Assignment ::
Reproduce the listing below exactly, from its first line down to and including the line with "(** ** One run *)".

##### Data for this task

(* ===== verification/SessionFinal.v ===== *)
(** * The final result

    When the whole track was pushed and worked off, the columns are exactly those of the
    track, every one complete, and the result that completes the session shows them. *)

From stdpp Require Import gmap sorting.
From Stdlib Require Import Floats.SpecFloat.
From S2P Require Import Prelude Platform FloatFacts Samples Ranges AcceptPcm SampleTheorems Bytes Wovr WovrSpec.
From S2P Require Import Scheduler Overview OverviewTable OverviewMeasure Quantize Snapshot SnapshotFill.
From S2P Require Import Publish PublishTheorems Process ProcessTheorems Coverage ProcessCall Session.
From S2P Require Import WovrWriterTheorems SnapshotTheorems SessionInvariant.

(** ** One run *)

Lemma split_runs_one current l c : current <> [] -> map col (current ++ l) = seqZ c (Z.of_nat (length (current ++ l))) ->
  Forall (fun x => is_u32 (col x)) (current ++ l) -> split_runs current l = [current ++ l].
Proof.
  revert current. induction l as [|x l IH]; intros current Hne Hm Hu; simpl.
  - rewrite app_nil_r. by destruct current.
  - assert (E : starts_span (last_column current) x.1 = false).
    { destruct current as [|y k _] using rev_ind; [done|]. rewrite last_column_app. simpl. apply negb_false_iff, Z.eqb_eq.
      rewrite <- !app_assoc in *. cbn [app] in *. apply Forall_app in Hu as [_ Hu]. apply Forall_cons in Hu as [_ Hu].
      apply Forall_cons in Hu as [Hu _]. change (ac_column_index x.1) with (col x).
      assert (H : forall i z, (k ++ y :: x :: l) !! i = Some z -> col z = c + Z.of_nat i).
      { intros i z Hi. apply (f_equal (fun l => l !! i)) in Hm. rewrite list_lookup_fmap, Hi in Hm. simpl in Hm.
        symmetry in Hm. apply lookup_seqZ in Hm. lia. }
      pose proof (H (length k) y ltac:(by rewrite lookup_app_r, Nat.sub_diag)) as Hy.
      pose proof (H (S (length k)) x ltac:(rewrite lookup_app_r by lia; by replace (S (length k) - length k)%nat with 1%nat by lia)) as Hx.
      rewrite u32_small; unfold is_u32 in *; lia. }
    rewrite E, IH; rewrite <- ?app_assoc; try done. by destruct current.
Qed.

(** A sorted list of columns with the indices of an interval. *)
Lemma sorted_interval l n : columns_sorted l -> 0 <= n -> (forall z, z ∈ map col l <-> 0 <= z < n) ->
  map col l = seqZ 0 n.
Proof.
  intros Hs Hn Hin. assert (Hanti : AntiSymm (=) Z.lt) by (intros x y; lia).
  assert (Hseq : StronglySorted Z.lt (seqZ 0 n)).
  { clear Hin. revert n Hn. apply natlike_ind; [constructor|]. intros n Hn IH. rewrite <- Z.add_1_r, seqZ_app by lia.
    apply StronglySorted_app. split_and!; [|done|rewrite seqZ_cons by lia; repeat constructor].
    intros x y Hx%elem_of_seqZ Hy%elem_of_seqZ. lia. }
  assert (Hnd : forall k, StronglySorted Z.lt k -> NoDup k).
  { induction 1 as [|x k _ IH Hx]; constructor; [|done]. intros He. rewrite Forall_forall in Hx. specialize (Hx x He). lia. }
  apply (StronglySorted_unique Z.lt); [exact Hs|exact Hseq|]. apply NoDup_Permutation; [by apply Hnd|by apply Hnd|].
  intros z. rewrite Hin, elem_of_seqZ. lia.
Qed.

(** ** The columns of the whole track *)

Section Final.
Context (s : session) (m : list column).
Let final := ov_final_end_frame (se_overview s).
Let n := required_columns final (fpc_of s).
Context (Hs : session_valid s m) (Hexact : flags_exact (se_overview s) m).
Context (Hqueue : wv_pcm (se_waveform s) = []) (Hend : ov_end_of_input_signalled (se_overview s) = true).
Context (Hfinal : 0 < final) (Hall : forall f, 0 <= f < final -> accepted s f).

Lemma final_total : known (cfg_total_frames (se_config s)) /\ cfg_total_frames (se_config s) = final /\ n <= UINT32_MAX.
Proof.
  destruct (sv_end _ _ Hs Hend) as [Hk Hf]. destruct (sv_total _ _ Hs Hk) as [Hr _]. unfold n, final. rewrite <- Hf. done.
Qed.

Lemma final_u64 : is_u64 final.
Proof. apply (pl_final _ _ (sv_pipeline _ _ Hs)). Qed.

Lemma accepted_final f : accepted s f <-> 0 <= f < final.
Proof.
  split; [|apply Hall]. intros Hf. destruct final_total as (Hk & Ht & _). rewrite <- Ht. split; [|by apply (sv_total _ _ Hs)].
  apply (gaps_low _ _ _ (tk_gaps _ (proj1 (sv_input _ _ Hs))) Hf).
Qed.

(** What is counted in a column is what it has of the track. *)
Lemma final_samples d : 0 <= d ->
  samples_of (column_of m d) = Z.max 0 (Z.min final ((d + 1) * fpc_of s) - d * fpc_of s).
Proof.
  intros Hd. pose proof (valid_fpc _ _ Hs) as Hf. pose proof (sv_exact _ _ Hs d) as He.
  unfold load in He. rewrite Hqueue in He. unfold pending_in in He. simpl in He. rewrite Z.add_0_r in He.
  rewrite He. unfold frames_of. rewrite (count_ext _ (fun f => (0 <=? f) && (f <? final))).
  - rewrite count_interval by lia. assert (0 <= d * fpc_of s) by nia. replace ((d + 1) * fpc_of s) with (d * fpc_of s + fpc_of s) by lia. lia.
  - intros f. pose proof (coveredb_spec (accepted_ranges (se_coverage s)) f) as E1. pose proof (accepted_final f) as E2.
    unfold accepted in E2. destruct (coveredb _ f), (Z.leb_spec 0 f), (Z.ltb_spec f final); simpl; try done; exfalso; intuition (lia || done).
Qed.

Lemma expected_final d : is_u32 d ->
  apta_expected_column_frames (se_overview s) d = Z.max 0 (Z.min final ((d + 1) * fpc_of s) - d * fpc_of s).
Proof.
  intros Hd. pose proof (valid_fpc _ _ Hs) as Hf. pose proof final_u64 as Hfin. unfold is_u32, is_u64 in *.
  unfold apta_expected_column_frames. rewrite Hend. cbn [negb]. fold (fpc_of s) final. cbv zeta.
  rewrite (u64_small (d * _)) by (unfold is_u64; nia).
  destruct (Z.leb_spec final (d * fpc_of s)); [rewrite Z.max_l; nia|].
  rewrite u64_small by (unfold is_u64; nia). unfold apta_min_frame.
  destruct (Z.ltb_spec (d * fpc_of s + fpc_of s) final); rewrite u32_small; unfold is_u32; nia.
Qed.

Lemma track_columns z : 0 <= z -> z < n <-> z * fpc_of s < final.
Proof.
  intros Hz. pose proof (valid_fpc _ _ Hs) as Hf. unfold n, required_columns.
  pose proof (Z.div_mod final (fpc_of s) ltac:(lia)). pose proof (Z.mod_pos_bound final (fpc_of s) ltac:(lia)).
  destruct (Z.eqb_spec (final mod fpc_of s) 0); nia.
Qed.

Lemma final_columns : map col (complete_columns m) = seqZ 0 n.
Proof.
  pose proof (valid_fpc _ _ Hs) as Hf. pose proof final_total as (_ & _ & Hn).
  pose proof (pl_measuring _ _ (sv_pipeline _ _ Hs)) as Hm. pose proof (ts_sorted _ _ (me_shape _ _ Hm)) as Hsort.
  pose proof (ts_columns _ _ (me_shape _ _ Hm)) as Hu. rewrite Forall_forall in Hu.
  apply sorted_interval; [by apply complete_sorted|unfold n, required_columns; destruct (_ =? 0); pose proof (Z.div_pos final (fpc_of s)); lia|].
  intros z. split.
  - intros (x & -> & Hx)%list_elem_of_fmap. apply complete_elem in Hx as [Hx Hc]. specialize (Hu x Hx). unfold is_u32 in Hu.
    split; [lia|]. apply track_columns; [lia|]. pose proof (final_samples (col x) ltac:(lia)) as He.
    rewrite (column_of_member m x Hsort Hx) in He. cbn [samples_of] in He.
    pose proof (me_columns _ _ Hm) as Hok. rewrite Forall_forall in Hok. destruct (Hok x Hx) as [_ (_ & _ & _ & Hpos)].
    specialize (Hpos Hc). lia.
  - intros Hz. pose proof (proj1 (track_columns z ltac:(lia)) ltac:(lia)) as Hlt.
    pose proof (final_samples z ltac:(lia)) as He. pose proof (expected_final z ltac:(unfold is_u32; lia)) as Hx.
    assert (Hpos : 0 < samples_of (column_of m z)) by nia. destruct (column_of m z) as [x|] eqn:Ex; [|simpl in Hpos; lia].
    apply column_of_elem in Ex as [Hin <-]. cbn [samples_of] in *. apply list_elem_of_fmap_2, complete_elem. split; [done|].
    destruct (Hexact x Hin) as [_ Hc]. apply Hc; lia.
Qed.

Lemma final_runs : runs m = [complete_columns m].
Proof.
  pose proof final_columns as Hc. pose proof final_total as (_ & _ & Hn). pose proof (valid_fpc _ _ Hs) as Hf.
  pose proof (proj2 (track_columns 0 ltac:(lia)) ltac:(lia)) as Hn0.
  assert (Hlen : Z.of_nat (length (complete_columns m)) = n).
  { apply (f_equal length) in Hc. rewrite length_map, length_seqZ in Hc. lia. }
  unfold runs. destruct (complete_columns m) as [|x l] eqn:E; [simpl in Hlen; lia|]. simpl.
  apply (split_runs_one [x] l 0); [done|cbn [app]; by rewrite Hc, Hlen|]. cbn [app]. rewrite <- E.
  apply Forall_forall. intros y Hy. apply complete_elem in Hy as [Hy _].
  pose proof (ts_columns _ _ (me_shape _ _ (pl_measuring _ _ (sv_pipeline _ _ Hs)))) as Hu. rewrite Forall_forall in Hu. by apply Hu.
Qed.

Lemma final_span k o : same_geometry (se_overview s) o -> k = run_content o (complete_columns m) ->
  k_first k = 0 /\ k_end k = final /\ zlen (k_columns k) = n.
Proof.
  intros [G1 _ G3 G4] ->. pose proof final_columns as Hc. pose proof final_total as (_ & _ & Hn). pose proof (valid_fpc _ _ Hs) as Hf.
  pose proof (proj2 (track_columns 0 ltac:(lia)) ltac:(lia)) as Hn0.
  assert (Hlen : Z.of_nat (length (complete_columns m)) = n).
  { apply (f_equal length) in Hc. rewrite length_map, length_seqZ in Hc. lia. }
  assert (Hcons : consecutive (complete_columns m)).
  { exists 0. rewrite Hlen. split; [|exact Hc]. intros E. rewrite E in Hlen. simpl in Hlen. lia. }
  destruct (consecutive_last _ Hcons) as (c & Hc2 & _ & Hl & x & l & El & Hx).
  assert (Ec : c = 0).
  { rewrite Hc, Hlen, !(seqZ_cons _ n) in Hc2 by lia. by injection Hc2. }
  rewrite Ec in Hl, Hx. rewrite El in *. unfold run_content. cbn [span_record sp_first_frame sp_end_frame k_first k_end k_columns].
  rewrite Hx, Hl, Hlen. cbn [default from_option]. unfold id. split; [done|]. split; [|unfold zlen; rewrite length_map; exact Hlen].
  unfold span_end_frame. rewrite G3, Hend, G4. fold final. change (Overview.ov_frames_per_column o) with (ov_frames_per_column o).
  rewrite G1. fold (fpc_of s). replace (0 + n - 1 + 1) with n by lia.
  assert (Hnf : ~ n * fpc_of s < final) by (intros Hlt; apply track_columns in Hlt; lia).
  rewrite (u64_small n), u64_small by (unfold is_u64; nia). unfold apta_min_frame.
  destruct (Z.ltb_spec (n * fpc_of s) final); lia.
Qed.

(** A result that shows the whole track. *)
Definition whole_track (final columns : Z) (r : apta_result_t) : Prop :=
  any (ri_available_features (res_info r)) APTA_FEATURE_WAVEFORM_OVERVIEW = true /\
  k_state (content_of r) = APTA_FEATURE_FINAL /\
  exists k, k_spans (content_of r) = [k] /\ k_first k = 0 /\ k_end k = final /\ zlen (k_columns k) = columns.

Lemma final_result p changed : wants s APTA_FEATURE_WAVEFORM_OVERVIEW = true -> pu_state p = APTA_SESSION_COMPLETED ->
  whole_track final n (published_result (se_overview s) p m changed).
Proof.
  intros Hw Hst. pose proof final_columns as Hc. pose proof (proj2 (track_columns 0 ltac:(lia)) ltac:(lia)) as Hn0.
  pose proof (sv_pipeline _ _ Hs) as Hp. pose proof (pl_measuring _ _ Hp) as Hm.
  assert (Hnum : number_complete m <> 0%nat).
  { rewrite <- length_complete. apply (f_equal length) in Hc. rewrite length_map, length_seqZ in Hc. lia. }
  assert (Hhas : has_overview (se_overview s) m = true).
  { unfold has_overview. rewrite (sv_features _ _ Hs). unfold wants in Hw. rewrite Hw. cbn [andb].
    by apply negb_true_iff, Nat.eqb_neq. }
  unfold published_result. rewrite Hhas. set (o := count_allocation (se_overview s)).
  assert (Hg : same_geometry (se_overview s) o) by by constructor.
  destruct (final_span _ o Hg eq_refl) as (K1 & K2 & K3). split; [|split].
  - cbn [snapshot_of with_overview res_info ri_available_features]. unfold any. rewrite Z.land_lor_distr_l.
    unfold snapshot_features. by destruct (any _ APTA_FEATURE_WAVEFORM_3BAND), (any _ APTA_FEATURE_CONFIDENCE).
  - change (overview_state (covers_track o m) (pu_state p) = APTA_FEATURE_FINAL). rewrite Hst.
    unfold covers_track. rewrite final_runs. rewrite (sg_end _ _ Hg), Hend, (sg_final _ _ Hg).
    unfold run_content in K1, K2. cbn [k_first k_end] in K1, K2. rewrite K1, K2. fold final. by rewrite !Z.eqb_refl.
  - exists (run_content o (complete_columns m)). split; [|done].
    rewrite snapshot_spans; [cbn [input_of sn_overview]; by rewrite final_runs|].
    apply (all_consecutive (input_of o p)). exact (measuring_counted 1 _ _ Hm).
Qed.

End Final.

##########

Answer section ::
(* ===== verification/SessionFinal.v ===== *)
(** * The final result

    When the whole track was pushed and worked off, the columns are exactly those of the
    track, every one complete, and the result that completes the session shows them. *)

From stdpp Require Import gmap sorting.
From Stdlib Require Import Floats.SpecFloat.
From S2P Require Import Prelude Platform FloatFacts Samples Ranges AcceptPcm SampleTheorems Bytes Wovr WovrSpec.
From S2P Require Import Scheduler Overview OverviewTable OverviewMeasure Quantize Snapshot SnapshotFill.
From S2P Require Import Publish PublishTheorems Process ProcessTheorems Coverage ProcessCall Session.
From S2P Require Import WovrWriterTheorems SnapshotTheorems SessionInvariant.

(** ** One run *)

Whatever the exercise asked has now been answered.